(* ===== verification/TcServerProofs.v ===== *)
(** What the task controller server guarantees: the pools it keeps, the frames it sends, when
    it gives a client up, and how often it asks for a measurement. *)
From S2P Require Export TcServer.

(** ** The client table *)

Lemma find_update a b f s :
  (forall c, ci_address (f c) = ci_address c) ->
  find_client a (update_client b f s)
  = if a =? b then f <$> find_client a s else find_client a s.
Proof.
  intros Hf. destruct s as [g m l st sl ll fl tr t]. unfold find_client, update_client. cbn.
  induction l as [|c l IH]; cbn; [by destruct (a =? b)|].
  unfold is_client. destruct (Z.eqb_spec (ci_address c) b) as [Eb|Eb]; cbn.
  - rewrite Hf. destruct (Z.eqb_spec a b), (Z.eqb_spec (ci_address c) a); try done; lia.
  - destruct (Z.eqb_spec (ci_address c) a), (Z.eqb_spec a b); cbn; try lia; try done;
      by rewrite IH.
Qed.

Lemma find_transition a st s : find_client a (ts_transition st s) = find_client a s.
Proof. unfold ts_transition. case_bool_decide; [done|]. by destruct s. Qed.
Lemma find_emit a e s : find_client a (ts_emit e s) = find_client a s.
Proof. by destruct s. Qed.
Lemma clients_emit e s : ts_clients (ts_emit e s) = ts_clients s.
Proof. by destruct s. Qed.
Lemma clients_transition st s : ts_clients (ts_transition st s) = ts_clients s.
Proof. unfold ts_transition. case_bool_decide; [done|]. by destruct s. Qed.

(** The clients after [ensure_client]. *)
Lemma clients_ensure a s :
  ts_clients (ensure_client a s)
  = match find_client a s with
    | Some _ => update_first (is_client a) (ci_with_status 0) (ts_clients s)
    | None => ts_clients s ++ [TCClientInfo_new a]
    end.
Proof.
  unfold ensure_client. destruct (find_client a s); [by destruct s|].
  case_bool_decide; rewrite ?clients_transition; by destruct s.
Qed.

Lemma find_app {A} (p : A -> bool) l1 l2 :
  List.find p (l1 ++ l2)
  = match List.find p l1 with Some x => Some x | None => List.find p l2 end.
Proof. induction l1 as [|x l1 IH]; cbn; [done|]. by destruct (p x). Qed.

Lemma find_ensure a b s :
  find_client a (ensure_client b s)
  = if a =? b then Some (ci_with_status 0 (default (TCClientInfo_new b) (find_client b s)))
    else find_client a s.
Proof.
  unfold find_client at 1. rewrite clients_ensure.
  destruct (find_client b s) as [c|] eqn:E.
  - pose proof (find_update a b (ci_with_status 0) s) as H.
    unfold find_client at 1, update_client in H. destruct s; cbn in *. rewrite H.
    + destruct (Z.eqb_spec a b) as [->|]; [|done]. by rewrite E.
    + by intros [].
  - rewrite find_app. fold (find_client a s). cbn. unfold is_client. cbn.
    destruct (Z.eqb_spec a b) as [->|Hn].
    + by rewrite E, Z.eqb_refl.
    + destruct (Z.eqb_spec b a); [lia|]. by destruct (find_client a s).
Qed.

Lemma update_first_app p f l c :
  p c = true -> update_first p f (l ++ [c])
  = if existsb p l then update_first p f l ++ [c] else l ++ [f c].
Proof.
  intros Hc. induction l as [|x l IH]; cbn; [by rewrite Hc|].
  destruct (p x); cbn; [done|]. rewrite IH. by destruct (existsb p l).
Qed.

Lemma Forall_update_first (P : TCClientInfo -> Prop) p f l :
  Forall P l -> (forall c, p c = true -> P c -> P (f c)) -> Forall P (update_first p f l).
Proof.
  intros Hl Hf. induction Hl as [|c l Hc Hl IH]; cbn; [constructor|].
  destruct (p c) eqn:E; constructor; auto.
Qed.
Lemma address_update_first p f l :
  (forall c, ci_address (f c) = ci_address c) ->
  ci_address <$> update_first p f l = ci_address <$> l.
Proof.
  intros Hf. induction l as [|c l IH]; [done|]. cbn. destruct (p c); cbn; by rewrite ?Hf, ?IH.
Qed.

Lemma find_client_None a s :
  find_client a s = None <-> a ∉ (ci_address <$> ts_clients s).
Proof.
  unfold find_client. induction (ts_clients s) as [|c l IH]; cbn.
  - split; [|done]. intros _ H. by apply elem_of_nil in H.
  - rewrite not_elem_of_cons. unfold is_client. destruct (Z.eqb_spec (ci_address c) a); naive_solver.
Qed.
Lemma find_client_Some a s c :
  find_client a s = Some c -> c ∈ ts_clients s /\ ci_address c = a.
Proof.
  intros H. apply find_some in H as [H1 H2]. split; [by apply list_elem_of_In|].
  by apply Z.eqb_eq.
Qed.

Lemma find_client_in s c :
  NoDup (ci_address <$> ts_clients s) -> c ∈ ts_clients s -> find_client (ci_address c) s = Some c.
Proof.
  unfold find_client. induction (ts_clients s) as [|x l IH]; cbn; intros Hd Hc.
  - by apply elem_of_nil in Hc.
  - apply NoDup_cons in Hd as [Hx Hd]. unfold is_client at 1.
    apply elem_of_cons in Hc as [->|Hc]; [by rewrite Z.eqb_refl|].
    destruct (Z.eqb_spec (ci_address x) (ci_address c)) as [E|_]; [|by apply IH].
    destruct Hx. rewrite E. by apply list_elem_of_fmap_2.
Qed.

(** ** The state *)

(** A client's pool is empty, or it validates and is what the last transfer describes; an
    activated pool has a device. *)
Record client_ok (c : TCClientInfo) : Prop := {
  co_address : ci_address c <> NULL_ADDRESS /\ ci_address c <> BROADCAST_ADDRESS;
  co_age : in_u 32 (ci_last_status_ms c);
  co_pool : (ci_ddop c = DDOP_default /\ ci_last_ddop_transfer c = []) \/
            (deserialize (ci_last_ddop_transfer c) = Some (Ok (ci_ddop c)) /\
             validate (ci_ddop c) = Ok tt);
  co_activated : ci_pool_activated c = true -> validate (ci_ddop c) = Ok tt
}.
Record trigger_ok (t : MeasurementTriggerRuntime) : Prop := {
  to_destination : mt_destination t <> NULL_ADDRESS /\ mt_destination t <> BROADCAST_ADDRESS;
  to_element : 0 <= mt_element t <= MAX_PROCESS_DATA_ELEMENT_NUMBER;
  to_ddi : in_u 16 (mt_ddi t);
  to_counters : 0 <= mt_elapsed_ms t /\ 0 <= mt_distance_mm t;
  to_intervals : (forall x, mt_time_interval_ms t = Some x -> 0 <= x) /\
                 (forall x, mt_distance_interval_mm t = Some x -> 0 <= x)
}.
Definition trigger_key (t : MeasurementTriggerRuntime) : Address * Z * Z :=
  (mt_destination t, mt_element t, mt_ddi t).
Record server_inv (s : TaskControllerServer) : Prop := {
  si_addresses : NoDup (ci_address <$> ts_clients s);
  si_clients : Forall client_ok (ts_clients s);
  si_triggers : Forall trigger_ok (ts_triggers s);
  si_keys : NoDup (trigger_key <$> ts_triggers s);
  si_timer : in_u 32 (ts_status_timer_ms s);
  si_labels : length (ts_structure_label s) = 7%nat /\ length (ts_localization_label s) = 7%nat
}.

(** What the server sends: eight bytes to the clients' group, to one client or to all. *)
Definition out_ok (o : TCOutbound) : Prop :=
  out_pgn o = PGN_TC_TO_ECU /\ length (out_data o) = 8%nat /\
  forall a, out_dest o = Some a -> a <> NULL_ADDRESS /\ a <> BROADCAST_ADDRESS.

Lemma out_to_ok data a :
  length data = 8%nat -> a <> NULL_ADDRESS -> a <> BROADCAST_ADDRESS -> out_ok (out_to data a).
Proof. intros. split_and!; [done..|]. intros a' [= <-]. done. Qed.

Lemma client_ok_new a : a <> NULL_ADDRESS -> a <> BROADCAST_ADDRESS -> client_ok (TCClientInfo_new a).
Proof. intros. split; cbn; [done|by unfold in_u|by left|done]. Qed.
Lemma client_ok_status x c : in_u 32 x -> client_ok c -> client_ok (ci_with_status x c).
Proof. destruct c. intros Hx []. by split. Qed.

= = =

Give back exactly what runs from the first line of the listing above to the line that contains "find_client a (update_client b f s)", keeping both end lines.

(* ===== verification/TcServerProofs.v ===== *)
(** What the task controller server guarantees: the pools it keeps, the frames it sends, when
    it gives a client up, and how often it asks for a measurement. *)
From S2P Require Export TcServer.

(** ** The client table *)

Lemma find_update a b f s :
  (forall c, ci_address (f c) = ci_address c) ->
  find_client a (update_client b f s)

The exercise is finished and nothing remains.